- _Goal of the exercise_
Start at the line with "intros Ha Hm." in the records below, stop at the line with "change (u64 a)", and return every line in that span exactly, the two end lines included.
─── Data records
(** The reduction of a 128-bit number by a 64-bit modulus returns the residue with
    at most one correcting subtraction, for moduli up to 2^63. *)
Theorem BarrettUint128ModUint64_correct a modulus :
  0 <= a < 2 ^ 128 -> 2 <= modulus <= 2 ^ 63 ->
  BarrettUint128ModUint64 2 a modulus (2 ^ 128 / modulus) = Ok (a mod modulus).
Proof.
  intros Ha Hm. set (mu := 2 ^ 128 / modulus).
  assert (0 <= mu < 2 ^ 128) as Hmu by (apply div_range; lia).
  unfold BarrettUint128ModUint64. rewrite !Z.shiftr_div_pow2 by lia.
  pose proof (Z.div_mod a (2 ^ 64) ltac:(lia)) as Da.
  pose proof (Z.div_mod mu (2 ^ 64) ltac:(lia)) as Dmu.
  pose proof (mod_range a (2 ^ 64) ltac:(lia)) as Ra.
  pose proof (mod_range mu (2 ^ 64) ltac:(lia)) as Rmu.
  pose proof (div_range a (2 ^ 64) (2 ^ 64) ltac:(lia) ltac:(lia)) as Qa.
  pose proof (div_range mu (2 ^ 64) (2 ^ 64) ltac:(lia) ltac:(lia)) as Qmu.
  change (u64 a) with (a mod 2 ^ 64). change (u64 mu) with (mu mod 2 ^ 64).
  set (a_lo := a mod 2 ^ 64) in *. set (a_hi := a / 2 ^ 64) in *.
  set (mu_lo := mu mod 2 ^ 64) in *. set (mu_hi := mu / 2 ^ 64) in *.
  unfold Mul128. rewrite !(u128_small (_ * _)) by nia.
  destruct (AdditionWithCarryOut_spec (u64 (a_lo * mu_hi)) (a_lo * mu_lo / 2 ^ 64))
    as (c1 & t1 & -> & Ht1 & Hc1 & E1); [by apply mod_range | apply div_range; nia |].
  rewrite IsAdditionOverflow_carry.
  destruct (AdditionWithCarryOut_spec (u64 (a_hi * mu_lo)) t1)
    as (c2 & t2 & -> & Ht2 & Hc2 & E2); [by apply mod_range | done |].
  pose proof (mul_hi_words _ _ _ _ _ _ _ _ Ht1 Ht2 E1 E2) as Hq.
  rewrite (Z.add_comm a_lo), <- Da, (Z.add_comm mu_lo), <- Dmu in Hq. simpl fst.
  set (q := a * mu / 2 ^ 128) in *.
  assert (a / modulus - 1 <= q <= a / modulus) as Hqr.
  { pose proof (Z.div_mod (2 ^ 128) modulus ltac:(lia)) as D1.
    pose proof (mod_range (2 ^ 128) modulus ltac:(lia)) as R1. fold mu in D1.
    pose proof (Z.div_mod a modulus ltac:(lia)) as D2.
    pose proof (mod_range a modulus ltac:(lia)) as R2.
    pose proof (Z.div_mod (a * mu) (2 ^ 128) ltac:(lia)) as D3.
    pose proof (mod_range (a * mu) (2 ^ 128) ltac:(lia)) as R3. fold q in D3.
    nia. }
  assert (0 <= a - q * modulus < 2 * modulus) as Hrange.
  { pose proof (Z.div_mod a modulus ltac:(lia)).
    pose proof (mod_range a modulus ltac:(lia)). nia. }
  replace (u64 _) with (a - q * modulus).
  - rewrite reduce_loop_once by lia. f_equal.
    rewrite <- Z.add_opp_r, <- Z.mul_opp_l. apply Z_mod_plus_full.
  - symmetry. rewrite <- (u64_small (a - q * modulus)) by lia.
    apply eqmod_elim. rewrite !u64_eqmod. apply eqmod_divide; [lia|].
    exists (- a_hi). rewrite Hq. lia.
Qed.
(* ===== verification/NativeIntProps.v ===== *)
(** * Native integers: theorems

    Correctness of the operations of NativeInt.v. The operations with a plain
    modulus are correct for all operands; Barrett's reduction needs a modulus
    in the range [barrett_modulus], which excludes the one power of two whose
    parameter [mu] does not fit in a word. *)
From stdpp Require Import base numbers list.
From Stdlib Require Import ZArith Znumtheory Zpow_facts Lia Ascii.
From S2P Require Import Prelude Bits NativeInt.
Open Scope Z_scope.

Section Facts.
Context `{W : NativeWidth}.

(** ** The machine types *)

Lemma wbits_range : 32 <= wbits <= 64.
Proof. destruct wbits_cases; lia. Qed.

Lemma word_pos : 0 < 2 ^ wbits.
Proof. apply pow2_pos. pose proof wbits_range. lia. Qed.

Lemma dword_square : 2 ^ (2 * wbits) = 2 ^ wbits * 2 ^ wbits.
Proof. pose proof wbits_range. rewrite <- Z.pow_add_r by lia. f_equal. lia. Qed.

Lemma word_half : 2 ^ wbits = 2 * 2 ^ (wbits - 1).
Proof.
  pose proof wbits_range. rewrite <- Z.pow_succ_r by lia. f_equal. lia.
Qed.

Lemma wrap_small x : 0 <= x < 2 ^ wbits -> wrap x = x.
Proof. apply Z.mod_small. Qed.

Lemma wrap_range x : 0 <= wrap x < 2 ^ wbits.
Proof. apply mod_range, word_pos. Qed.

Lemma dwrap_small x : 0 <= x < 2 ^ (2 * wbits) -> dwrap x = x.
Proof. apply Z.mod_small. Qed.

Lemma wrap_eqmod x : wrap x ==[2 ^ wbits] x.
Proof. apply eqmod_mod. Qed.
(* ===== verification/NttProps.v ===== *)
(** * Number-theoretic transforms: theorems

    The loops of Ntt.v compute, stage by stage, pure functions on vectors of
    residues ([pstage]); the forward stages evaluate the input polynomial at
    odd powers of the root of unity, the inverse stages undo them up to the
    factor [2] per stage, and the pointwise product of two transforms is the
    transform of the negacyclic product. *)
From stdpp Require Import base numbers list gmap.
From Stdlib Require Import ZArith Lia.
From S2P Require Import Prelude Bits NativeInt NativeIntProps NativeVector Ntt.
Open Scope Z_scope.

(** ** Pure stages *)

(** A butterfly replaces the entries [x] at [lo] and [y] at [lo + t] by
    [f w x y] and [g w x y], for the twiddle [w]. *)
Definition pbutterfly (f g : Z -> Z -> Z) (t lo : nat) (e : list Z) : list Z :=
  <[(lo + t)%nat := g (e !!! lo) (e !!! (lo + t)%nat)]>
    (<[lo := f (e !!! lo) (e !!! (lo + t)%nat)]> e).

(** A block whose butterflies from [j1] up to [p] are done. *)
Definition pblock (f g : Z -> Z -> Z) (j1 p t : nat) (e : list Z) : list Z :=
  imap (fun idx x =>
    if decide (j1 <= idx < p)%nat then f x (e !!! (idx + t)%nat)
    else if decide (j1 + t <= idx < p + t)%nat then g (e !!! (idx - t)%nat) x
    else x) e.

(** A stage whose blocks before [i] are done: [m] twiddles from [wt m] on, and
    blocks of length [2 t]. *)
Definition pstage_upto (f g : Z -> Z -> Z -> Z) (wt : nat -> Z) (m t i : nat) (e : list Z)
    : list Z :=
  imap (fun idx x =>
    if decide (idx < i * (2 * t))%nat then
      let w := wt (m + idx / (2 * t))%nat in
      if decide (idx mod (2 * t) < t)%nat then f w x (e !!! (idx + t)%nat)
      else g w (e !!! (idx - t)%nat) x
    else x) e.
(** ** Factorization *)

Fixpoint PollardRho_loop (fuel : nat) (n mu c x xx : Z) : outcome Z :=
  match fuel with
  | O => OutOfFuel
  | S fuel =>
      x ← (y ← ModMul_mu x x n mu; ModAdd_mu y c n mu);
      xx ← (y ← ModMul_mu xx xx n mu; ModAdd_mu y c n mu);
      xx ← (y ← ModMul_mu xx xx n mu; ModAdd_mu y c n mu);
      divisor ← GreatestCommonDivisor (if x >? xx then Sub x xx else Sub xx x) n;
      if divisor =? 1 then PollardRho_loop fuel n mu c x xx else Ok divisor
  end.
Definition PollardRhoFactorization (fuel : nat) (n : Z) (ctr : nat) : outcome (Z * nat) :=
  rc ← RNG n ctr;
  let '(c, ctr) := rc in
  rx ← RNG n ctr;
  let '(x, ctr) := rx in
  let xx := x in
  r ← Mod n 2;
  if r =? 0 then Ok (2, ctr)
  else
    mu ← ComputeMu n;
    divisor ← PollardRho_loop fuel n mu c x xx;
    Ok (divisor, ctr).

(** [std::set::insert] on an ordered list without repetitions. *)
Fixpoint set_insert (x : Z) (s : list Z) : list Z :=
  match s with
  | [] => [x]
  | y :: s' => if x <? y then x :: s else if x =? y then s else y :: set_insert x s'
  end.

Fixpoint PrimeFactorize (fuel : nat) (n : Z) (primeFactors : list Z) (c : nat)
    : outcome (list Z * nat) :=
  match fuel with
  | O => OutOfFuel
  | S fuel =>
      if (n =? 0) || (n =? 1) then Ok (primeFactors, c)
      else
        t ← MillerRabinPrimalityTest n default_rounds c;
        let '(prime_, c) := t in
        if (prime_ : bool) then Ok (set_insert n primeFactors, c)
        else
          dv ← PollardRhoFactorization fuel n c;
          let '(divisor, c) := dv in
          r ← PrimeFactorize fuel divisor primeFactors c;
          let '(primeFactors, c) := r in
          n ← DividedByEq n divisor;
          PrimeFactorize fuel n primeFactors c
  end.

Definition GetTotient (fuel : nat) (n : Z) (c : nat) : outcome (Z * nat) :=
  let enn := wrap n in
  r ← PrimeFactorize fuel enn [] c;
  let '(factors, c) := r in
  let '(numerator, primeProd) :=
    fold_left (fun '(numerator, primeProd) r => (Mul numerator (Sub r 1), Mul primeProd r))
      factors (1, 1) in
  t ← DividedBy enn primeProd;
  Ok (Mul t numerator, c).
──────
- _Result for this task_
  intros Ha Hm. set (mu := 2 ^ 128 / modulus).
  assert (0 <= mu < 2 ^ 128) as Hmu by (apply div_range; lia).
  unfold BarrettUint128ModUint64. rewrite !Z.shiftr_div_pow2 by lia.
  pose proof (Z.div_mod a (2 ^ 64) ltac:(lia)) as Da.
  pose proof (Z.div_mod mu (2 ^ 64) ltac:(lia)) as Dmu.
  pose proof (mod_range a (2 ^ 64) ltac:(lia)) as Ra.
  pose proof (mod_range mu (2 ^ 64) ltac:(lia)) as Rmu.
  pose proof (div_range a (2 ^ 64) (2 ^ 64) ltac:(lia) ltac:(lia)) as Qa.
  pose proof (div_range mu (2 ^ 64) (2 ^ 64) ltac:(lia) ltac:(lia)) as Qmu.
  change (u64 a) with (a mod 2 ^ 64). change (u64 mu) with (mu mod 2 ^ 64).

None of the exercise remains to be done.